Interleukin (IL)-5 and
CC chemokines have been directly implicated in the pathophysiology of allergic
asthma. However, their involvement in SA had not been determined. The aim of this study was to evaluate the production of
CC chemokines and of
IL-5 in airways from ventilated patients with SA as compared with mild
asthma (A), and to assess the role of these mediators in eosinophil recruitment. We measured levels of the
chemokines monocyte chemotactic proteins (MCPs)-1 and -3; regulated on activation, normal T-cell expressed and secreted (
RANTES); macrophage inflammatory
peptide (MIP)-1alpha; and eotaxin; and of the
cytokine IL-5 in bronchial lavage fluid (BLF) from 10 SA patients, four patients without respiratory disease but undergoing ventilation (V) who were receiving MV, 11 patients with A, and eight healthy volunteers (C). We further evaluated in vitro eosinophil chemotactic activity of BLF from the various groups. Levels of MCP-1,
MIP-1alpha,
RANTES, and
IL-5 were significantly higher in the SA than in the V, A, and C groups. MCP-3 and eotaxin values were not significantly different in the SA and other groups; however, their levels, as well as those of
MIP-1alpha,
RANTES, and
IL-5 correlated with eosinophil influx. Eosinophil chemotactic activity in BLF was increased in asthmatic subjects (A and SA groups) as compared with the other groups, and in SA patients as compared with A patients.

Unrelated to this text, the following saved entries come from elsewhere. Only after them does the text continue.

(* ===== verification/EngineProofs.v ===== *)
(** * EngineProofs: the matching engine's invariant

    Relates the three data structures of the engine, the book, [resting_] and
    [by_client_], to each other and to the specification [ABook] of the book,
    and computes the acks that each event produces. *)

From S2P Require Import Prelude Types ObjectPool OrderBook PriceTime OrderBookProofs BookProperties SpscRing BroadcastRing MatchingEngine.

#[local] Open Scope Z_scope.

(** ** The acks an order should produce *)

(** For the resting order [o], placed by the client in [info] and hit by [t]. *)
Definition maker_ack (info : RestingOrderInfo) (o : Order) (t : Trade) : OutboundAck :=
  let leaves := o_qty o - t_qty t in
  mkAck (ri_session info) (ri_client info) (o_id o)
    (if leaves =? 0 then Filled else PartialFill) (t_price t) (t_qty t) leaves.

(** For the resting orders [l] in priority order, hit by the trades [tr]. *)
Fixpoint maker_acks (resting : gmap Z RestingOrderInfo) (l : list Order) (tr : list Trade)
    : list OutboundAck :=
  match l, tr with
  | o :: l', t :: tr' =>
      match resting !! o_id o with
      | Some info => maker_ack info o t :: maker_acks resting l' tr'
      | None => maker_acks resting l' tr'
      end
  | _, _ => []
  end.

(** For the incoming order itself. *)
Definition taker_ack (ev : SequencedEvent) (tr : list Trade) : OutboundAck :=
  let filled := sumZ t_qty tr in
  let leaves := ev_quantity ev - filled in
  mkAck (ev_session ev) (ev_client_order_id ev) (ev_seq_num ev)
    (if filled =? 0 then Accepted else if leaves =? 0 then Filled else PartialFill)
    (match last tr with None => 0 | Some t => t_price t end) filled leaves.

(** ** How the maps fit together *)

(** [resting_] knows every order of [l], with the quantity it has left. *)
Definition tracked (resting : gmap Z RestingOrderInfo) (l : list Order) : Prop :=
  ∀ o, o ∈ l → ∃ info, resting !! o_id o = Some info ∧ ri_remaining info = o_qty o.

(** [by_client_] resolves a key only to an order placed under that key. *)
Definition client_ok (by_client : gmap (Z * Z) Z) (resting : gmap Z RestingOrderInfo) : Prop :=
  ∀ k id, by_client !! k = Some id → ∃ info, resting !! id = Some info ∧ ri_key info = k.

(** Every resting order can be found under its key. *)
Definition client_full (by_client : gmap (Z * Z) Z) (resting : gmap Z RestingOrderInfo) : Prop :=
  ∀ id info, resting !! id = Some info → by_client !! ri_key info = Some id.

Lemma maker_acks_ext r1 r2 l : ∀ tr,
  (∀ o, o ∈ l → r1 !! o_id o = r2 !! o_id o) → maker_acks r1 l tr = maker_acks r2 l tr.
Proof.
  induction l as [|o l IH]; intros [|t tr] Hext; cbn; try done.
  rewrite (Hext o) by (by left). rewrite (IH tr); [done|]. intros o' Ho'. apply Hext. by right.
Qed.

(** ** The loop over the trades *)

Section Fill.
Context {S : Type} `{AckSink S, !AckSinkLaws S}.
Context (side : Side) (id ts : Z).
Definition demo_engine0 : Engine (list OutboundAck) := engine_new 4 [].
Definition demo_engine1 : Engine (list OutboundAck) := applied (new_ev 1 5 7 Sell 100 5) demo_engine0.
Definition demo_engine2 : Engine (list OutboundAck) := applied (new_ev 2 6 7 Sell 101 4) demo_engine1.

Definition demo_asks : ABook :=
  mkABook [] [mkOrder 1 Sell 100 5 0; mkOrder 2 Sell 101 4 0].

Lemma new_ev_fits seq session client side price qty :
  is_u64 seq → is_u32 session → is_u64 client → is_u32 price → is_u32 qty →
  event_fits (new_ev seq session client side price qty).
Proof. intros. constructor; cbn; try done; [word_lia..|apply side_code_fits]. Qed.

Ltac fits := apply new_ev_fits; word_lia.

Lemma applied_inv cap e a n seq session client side price qty a' tr :
  Z.of_nat cap < 2 ^ 31 → engine_inv cap e a n → engine_exact e a →
  event_fits (new_ev seq session client side price qty) → n ≤ seq →
  ab_add cap seq side price qty 0 a = (a', tr) →
  by_client_ e !! (session, client) = None → (length (ab_orders a) < cap)%nat →
  engine_inv cap (applied (new_ev seq session client side price qty) e) a' (seq + 1) ∧
  engine_exact (applied (new_ev seq session client side price qty) e) a'.
Proof.
  intros Hcap Hinv Hex Hf Hn Hab Hk Hroom. unfold applied, apply. cbn [ev_type new_ev].
  destruct (apply_new_order_sim cap Hcap e a n (new_ev seq session client side price qty) Hinv Hf Hn)
    as (e' & a1 & tr1 & -> & Hab' & Hinv' & _ & _ & Hexact & _).
  unfold ev_side in Hab'. cbn in Hab'. rewrite side_of_code, Hab in Hab'. injection Hab' as <- <-. cbn. split; [done|].
  by apply Hexact.
Qed.

Lemma demo_engine_ok : engine_inv 4 demo_engine2 demo_asks 3 ∧ engine_exact demo_engine2 demo_asks.
Proof.
  destruct (applied_inv 4 demo_engine0 (mkABook [] []) 0 1 5 7 Sell 100 5
              (mkABook [] [mkOrder 1 Sell 100 5 0]) []) as [H1 H2];
    [lia|by apply engine_new_inv|apply engine_new_exact|fits|lia|reflexivity|reflexivity|cbn; lia|].
  apply (applied_inv 4 demo_engine1 _ 2 2 6 7 Sell 101 4 demo_asks [] ltac:(lia) H1 H2);
    [fits|lia|reflexivity|reflexivity|cbn; lia].
Qed.

Lemma engine_new_order_acks_witness :
  option_map out_ (apply (new_ev 3 8 1 Buy 101 7) demo_engine2) =
  Some [mkAck 5 7 1 Accepted 0 0 5; mkAck 6 7 2 Accepted 0 0 4;
        mkAck 5 7 1 Filled 100 5 0; mkAck 6 7 2 PartialFill 101 2 2; mkAck 8 1 3 Filled 101 7 0].
Proof.
  destruct (engine_new_order_acks 4 demo_engine2 demo_asks 3 (new_ev 3 8 1 Buy 101 7) ltac:(lia)
              (proj1 demo_engine_ok) ltac:(fits) ltac:(cbn; lia) eq_refl)
    as (e' & a' & tr & He & Hab & Hacks & _ & _).
  rewrite He. cbn. rewrite <-Hacks. injection Hab as _ <-. vm_compute. reflexivity.
Defined.

Lemma engine_cancel_branches_witness :
  ∃ e', apply (cancel_ev 3 5 7) demo_engine2 = Some e' ∧
        push_ack (mkAck 5 7 1 Canceled 0 0 0) (out_ demo_engine2) = Some (out_ e').
Proof.
  destruct (engine_cancel_branches 4 demo_engine2 demo_asks 3 (cancel_ev 3 5 7) ltac:(lia)
              (proj1 demo_engine_ok) eq_refl) as (e' & a' & He & _ & Hcase).
  exists e'. split; [exact He|].
  change (by_client_ demo_engine2 !! ev_key (cancel_ev 3 5 7)) with (Some 1) in Hcase.
  exact (proj1 Hcase).
Defined.

Lemma engine_session_isolation_witness :
  resting_ (applied (cancel_ev 3 5 7) demo_engine2) !! 2 = Some (mkInfo 6 7 4).
Proof.
  apply (engine_session_isolation 4 demo_engine2 demo_asks 3 (cancel_ev 3 5 7)
           (applied (cancel_ev 3 5 7) demo_engine2) 2 (mkInfo 6 7 4) (mkOrder 2 Sell 101 4 0)
           ltac:(lia) (proj1 demo_engine_ok)).
  - reflexivity.
  - vm_compute. reflexivity.
  - vm_compute. reflexivity.
  - discriminate.
  - right. left.
  - reflexivity.
Defined.

Lemma engine_place_then_cancel_witness :
  ∃ e1 a1 tr e2 a2, apply (new_ev 3 8 1 Buy 99 7) demo_engine2 = Some e1 ∧
    ab_add 4 3 Buy 99 7 0 demo_asks = (a1, tr) ∧ apply (cancel_ev 4 8 1) e1 = Some e2 ∧
    (0 < 7 - sumZ t_qty tr →
     push_ack (mkAck 8 1 3 Canceled 0 0 0) (out_ e1) = Some (out_ e2) ∧ (3 ∉ o_id <$> ab_orders a2)).
Proof.
  destruct demo_engine_ok as [Hinv Hex].
  destruct (engine_place_then_cancel 4 demo_engine2 demo_asks 3 (new_ev 3 8 1 Buy 99 7)
              (cancel_ev 4 8 1) ltac:(lia) Hinv Hex ltac:(fits) ltac:(cbn; lia)
              eq_refl eq_refl ltac:(cbn; lia) eq_refl eq_refl)
    as (e1 & a1 & tr & e2 & a2 & H1 & _ & _ & H2 & _ & Hab & Hc).
  exists e1, a1, tr, e2, a2. split; [exact H1|]. split; [exact Hab|]. split; [exact H2|].
  intros Hl. destruct (Hc Hl) as (Ha & Hb & _). exact (conj Ha Hb).
Defined.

Addition of neutralizing anti-IL-5, anti-MCP-3, anti-eotaxin, and anti-
RANTES antibodies significantly inhibited the eosinophil chemotactic activity as compared with that of native BLF. This study shows that the levels of various
CC chemokines and
IL-5 are increased in airways of SA patients, and are potentially involved in eosinophil recruitment.